Things i love about Christi

  • She's smart
  • She's funny
  • She's talented
  • She's beautiful

dates

i'll be in california from dec 20 - jan 18

book deals

The top thing on blogger.com right now is people getting book deals based on their blogs. This, of course, causes me to become starry-eyed. Would Random House be interrested in the ramblings of a neurotic grad student who hasn't changed her sheets since October? Then I remembered that I only post tired Marxist political rants and papers written for classes.

(I wear pajams. it's not that bad. i've been busy. Like you've never done it.)

Monday 15 December 2003

Insomnia + notation software =

Et sonnera le baffroy de la ville sans cesser durant l'assault

clearly editting is required.

Lou Harrison biography

There exists a biography of Lou Harrison, which was written during his lifetime. It makes him out to be something of a saint, but this is perfectly alright because everyone makes him out to be something of a saint, and with good reason. the biography has an extremely good articles about his tuning systems and how he built gamelans and stuff. when I did my presentation on La Koro sutro, I borrowed the biography because I knew it would contain information on the tuning system of the piece and indeed, it did, which I then used in my report.

Well, at the beginning of the semester, i was assigned to read the biography and report back on it. The teacher told us that when responding to an author's viewpoint about a work, we should "take them on." So my report was about the weakest areas of the biography instead of the strongest areas. apparently, I misunderstood what it meant to "take them on." but, despite being somewhat off-track, this was ok and I got to educate my fellow grad students on Esperanto.

The teacher of the seminar just sent me email saying that he'd talked to Lou's biographer about what I said about Esperanto and she wants my notes.

pretty cool, if you ask me.

Let it snow!

So it snowed last week some time. I think I posted about this. It was very exciting when it happened, but then it started turning to slush and was a lot less endearing. I was told that the best time to make a snowperson is when it's kind of warm, but I had a bit too much stuff to do. then thursday, it rained and all the now went away, for which i was glad.

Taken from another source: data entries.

(** One round of the outer loop of [do_mbox_send], the waiting loop included. *)
Definition send_step (i : nat) (data msg_length : Z) (l : xfer) : M mbox_state (xfer + mbox_result) :=
  if x_done l <? msg_length then
    m ← on_box (slot i);
    let remain_space := s32 (MAX_MBOX_LENGTH - s32 (nwrite m - nread m)) in
    if 0 <? remain_space then
      let '(chunk, full) := chunk_size remain_space (x_done l) msg_length in
      for_ 0 (Z.to_nat chunk) (λ k, send_byte i (data + x_done l + Z.of_nat k));;
      l' ← turn_page full l;
      on_box (on_sched (wakeup (NRecv i)));;
      mret (inl (mk_xfer (s32 (x_done l' + chunk)) (x_kva l') (x_uva l')))
    else
      wait_in i (NSend i);;
      mret (inr (Blocked l))
  else
    on_box (spin_lock_release i);;
    mret (inr (Returned (x_done l))).

Definition send_loop (i : nat) (data msg_length : Z) (l : xfer) : M mbox_state mbox_result :=
  while_ (S (Z.to_nat (msg_length - x_done l))) (send_step i data msg_length) l.

(** [do_mbox_send] up to its first [do_scheduler] or its end. *)
Definition do_mbox_send (mbox_idx msg msg_length : Z) : M mbox_state mbox_result :=
  if negb (valid_mbox mbox_idx) then mret (Returned (-1)) else
  let i := Z.to_nat mbox_idx in
  m ← on_box (slot i);
  if user_count m =? 0 then mret (Returned (-1)) else
  kva ← pin_page msg;
  on_box (spin_lock_acquire i);;
  send_loop i msg msg_length (mk_xfer 0 kva (ROUNDDOWN msg PAGE_SIZE)).

(** From the return of [do_scheduler] on. *)
Definition mbox_resume (mbox_idx : Z) (k : M mbox_state mbox_result) : M mbox_state mbox_result :=
  s ← get;
  if negb (killed (running s) =? 0) then do_mbox_close mbox_idx;; exit_process
  else on_box (spin_lock_acquire (Z.to_nat mbox_idx));; k.

Definition mbox_send_resume (mbox_idx msg msg_length : Z) (l : xfer) : M mbox_state mbox_result :=
  mbox_resume mbox_idx (send_loop (Z.to_nat mbox_idx) msg msg_length l).

Definition recv_byte (i : nat) (a : Z) : M mbox_state unit :=
  m ← on_box (slot i);
  r ← of_opt (pop_byte m);
  modify (λ s, upd_user (bstore (mb_user s) a r.1) s);;
  on_box (set_slot i (λ _, r.2)).
(* ===== verification/Loader.v ===== *)
(** kernel/loader/loader.c: loading a program from the image on the SD card.

    [ld_bytes] holds the bytes of the kernel's data pages and of the TEMP
    buffer; the words of the page tables are in [ld_mm]. *)
From S2P Require Import Prelude KMonad Pgtable MM PageTable Swap CString Sched.

Definition MAX_NAME_LEN : nat := 15.
Definition SECTOR_BYTES : nat := 512.
Definition TEMP : Z := 0x59000000 + KVA_PA_OFFSET.

Record task_info_t := mk_task {
  ti_name : list Z;
  image_offset : Z;
  ti_vaddr : Z;
  memsz : Z;
  filesz : Z
}.

Section Loader.
Context {D : Type} `{!BlockDevice SECTOR_BYTES D}.

Record ld_state := mk_ld { ld_mm : mm_state; ld_bytes : bmem; ld_disk : D; ld_tasks : list task_info_t }.
Definition ld_upd_mm (m : mm_state) (s : ld_state) : ld_state := mk_ld m (ld_bytes s) (ld_disk s) (ld_tasks s).
Definition ld_upd_bytes (f : bmem → bmem) (s : ld_state) : ld_state :=
  mk_ld (ld_mm s) (f (ld_bytes s)) (ld_disk s) (ld_tasks s).
Definition on_ldmm {A} (m : M mm_state A) : M ld_state A := zoom ld_mm ld_upd_mm m.

Definition write_bytes (m : bmem) (a : Z) (xs : list Z) : bmem := λ x,
  if decide (a ≤ x < a + Z.of_nat (length xs)) then default 0 (xs !! Z.to_nat (x - a)) else m x.

Definition sd_read_to (kva : Z) (num_secs : nat) (sector : Z) : M ld_state unit :=
  modify (λ s, ld_upd_bytes (λ m, write_bytes m kva (sd_read (ld_disk s) sector num_secs)) s).

(** A page for [va], all zero: [alloc_page_helper] clears it by [memset]. *)
Definition new_page (va pgdir pid : Z) : M ld_state Z :=
  kva ← on_ldmm (alloc_page_helper va pgdir pid);
  modify (ld_upd_bytes (λ m, memset m kva 0 (Z.to_nat PAGE_SIZE)));;
  mret kva.

Record load_vars := mk_lv { current_va : Z; current_offset : Z; remaining_filesz : Z; remaining_memsz : Z }.

(** One round of the loop that copies a program page by page. *)
Definition load_step (pgdir pid : Z) (l : load_vars) : M ld_state (load_vars + unit) :=
  if remaining_memsz l <=? 0 then mret (inr ()) else
  page_kva ← new_page (current_va l) pgdir pid;
  let page_offset := Z.land (current_va l) (PAGE_SIZE - 1) in
  let page_remain := PAGE_SIZE - page_offset in
  let copy_len := if remaining_filesz l <? page_remain then remaining_filesz l else page_remain in
  (if 0 <? copy_len then
     let start_sec := s32 (current_offset l / Z.of_nat SECTOR_BYTES) in
     let end_sec := s32 ((current_offset l + copy_len - 1) / Z.of_nat SECTOR_BYTES) in
     let num_secs := s32 (end_sec - start_sec + 1) in
     let offset_in_sec := s32 (current_offset l mod Z.of_nat SECTOR_BYTES) in
     sd_read_to TEMP (Z.to_nat num_secs) start_sec;;
     modify (ld_upd_bytes (λ m, memcpy m (page_kva + page_offset) (TEMP + offset_in_sec) (Z.to_nat copy_len)))
   else mret ());;
  (if copy_len <? page_remain then
     modify (ld_upd_bytes (λ m, memset m (page_kva + page_offset + copy_len) 0 (Z.to_nat (page_remain - copy_len))))
   else mret ());;
  mret (inl (mk_lv (u64 (current_va l + page_remain)) (u64 (current_offset l + copy_len))
    (remaining_filesz l - copy_len)
    (if page_remain <? remaining_memsz l then remaining_memsz l - page_remain else 0))).

(** One round of fuel per page, one for the last test, and one for a first
    page that is entered in the middle. *)
Definition load_fuel (mem_sz : Z) : nat := Z.to_nat (mem_sz / PAGE_SIZE + 3).

(** The entry point, or 0 when there is no such program. *)
Definition load_task_img (taskname : list Z) (pgdir pid : Z) : M ld_state Z :=
  s ← get;
  match first_index TASK_MAXNUM (λ i,
    match ld_tasks s !! i with
    | Some t => negb (bool_decide (taskname = [])) && bool_decide (ti_name t = taskname)
    | None => false
    end) with
  | None => mret 0
  | Some i =>
      t ← of_opt (ld_tasks s !! i);
      while_ (load_fuel (memsz t)) (load_step pgdir pid)
        (mk_lv (ti_vaddr t) (image_offset t) (filesz t) (memsz t));;
      mret (ti_vaddr t)
  end.

(** ** What the loaded program looks like *)

(** The byte at offset [k] of the program: from the file, and zero beyond it. *)
Definition image_byte (d : D) (t : task_info_t) (k : Z) : Z :=
  if k <? filesz t then sd_cell d (image_offset t + k) else 0.

(** The address [x] holds [v] for the process whose root table is [root]. *)
Definition holds_byte (s : ld_state) (A : gset Z) (T : gmap Z label) (root x v : Z) : Prop :=
  ∃ q, q ∈ A ∧ T !! q = None ∧
    pte_of (mm_mem (ld_mm s)) root x = mk_pte (kva2pa q / 2 ^ 12) USER_PAGE_FLAGS ∧
    ld_bytes s (q + x mod PAGE_SIZE) = v.

(** A task whose load stays in the user's address range and in the card. *)
Record task_ok (t : task_info_t) : Prop := {
  tk_va : 0 ≤ ti_vaddr t;
  tk_end : ti_vaddr t + memsz t + PAGE_SIZE ≤ 2 ^ 38;
  tk_file : 0 ≤ filesz t ≤ memsz t;
  tk_offset : 0 ≤ image_offset t;
  tk_card : image_offset t + filesz t < 2 ^ 31 * 512
}.

(** The rounds of the loop that are left. *)
Definition rounds (l : load_vars) : Z :=
  if remaining_memsz l <=? 0 then 0
  else remaining_memsz l / PAGE_SIZE + (if current_va l mod PAGE_SIZE =? 0 then 1 else 2).

(** The loop at [current_va l]: everything from the start up to here is in
    place, and the pages still to be taken lie below the TEMP buffer. *)
Record loading (t : task_info_t) (root : Z) (d : D) (s : ld_state) (l : load_vars) (A : gset Z) (T : gmap Z label) : Prop := {
  lo_as : as_inv (ld_mm s) A root T;
  lo_disk : ld_disk s = d;
  lo_va : ti_vaddr t ≤ current_va l;
  lo_first : current_va l = ti_vaddr t ∨ current_va l mod PAGE_SIZE = 0;
  lo_offset : current_offset l = image_offset t + Z.min (current_va l - ti_vaddr t) (filesz t);
  lo_file : remaining_filesz l = filesz t - Z.min (current_va l - ti_vaddr t) (filesz t);
  lo_mem : remaining_memsz l = Z.max 0 (memsz t - (current_va l - ti_vaddr t));
  lo_end : current_va l < ti_vaddr t + memsz t + PAGE_SIZE;
  lo_done x : ti_vaddr t ≤ x < current_va l →
    holds_byte s A T root x (image_byte d t (x - ti_vaddr t));
  lo_temp : kernMemCurr (ld_mm s) + rounds l * (3 * PAGE_SIZE) ≤ TEMP
}.

(** ** One page *)

Lemma write_bytes_at m a xs i x : xs !! i = Some x → write_bytes m a xs (a + Z.of_nat i) = x.
Proof.
  intros Hx. pose proof (lookup_lt_Some _ _ _ Hx). unfold write_bytes. rewrite decide_True by lia.
  replace (Z.to_nat (a + Z.of_nat i - a)) with i by lia. by rewrite Hx.
Qed.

Had a final concert wed night (which a lot more people would have attended had there been any pre-concert publicity), then a presentation on La Koro sutro on thursday evening. the three most important things about that piece are just intonation, limitted pitch material in the gamelan and other instruments, modality and drones. I guess that's four things. alas. I was concerned that i would get off track and start talking about musical instruments in the time of Joan of Arc, but I did not. It worked out well in that I ran out of time just as I ran out of things to say. Aaron said it was a good presentation. then friday, I emailed in my joan of arc paper. There was a massive campus-wide toner shortage. So I gave up trying to find a printer.

Spent most of yesterday sleeping, but also went to the African Drumming and Dance concert, in which Aaron was playing, as he was the drum TA. It was a groovy concert. Woke up today in the afternoon (*yawn*) and snow was coming down like crazy. While slush is a bummer, snow is really pretty. So I went out and shoveled some of the driveway. then went out later and got a saucer sled and went sledding with Aaron and his gf Zoe. We came in when it started to sleet. Little sharp chuncks of ice fall from the sky when it sleets. but a saucer sled makes excellent head protection. Made my first snow angel. There's a hill (called Foss Hill) that overlooks the school baseball field. It's a prime sledding spot.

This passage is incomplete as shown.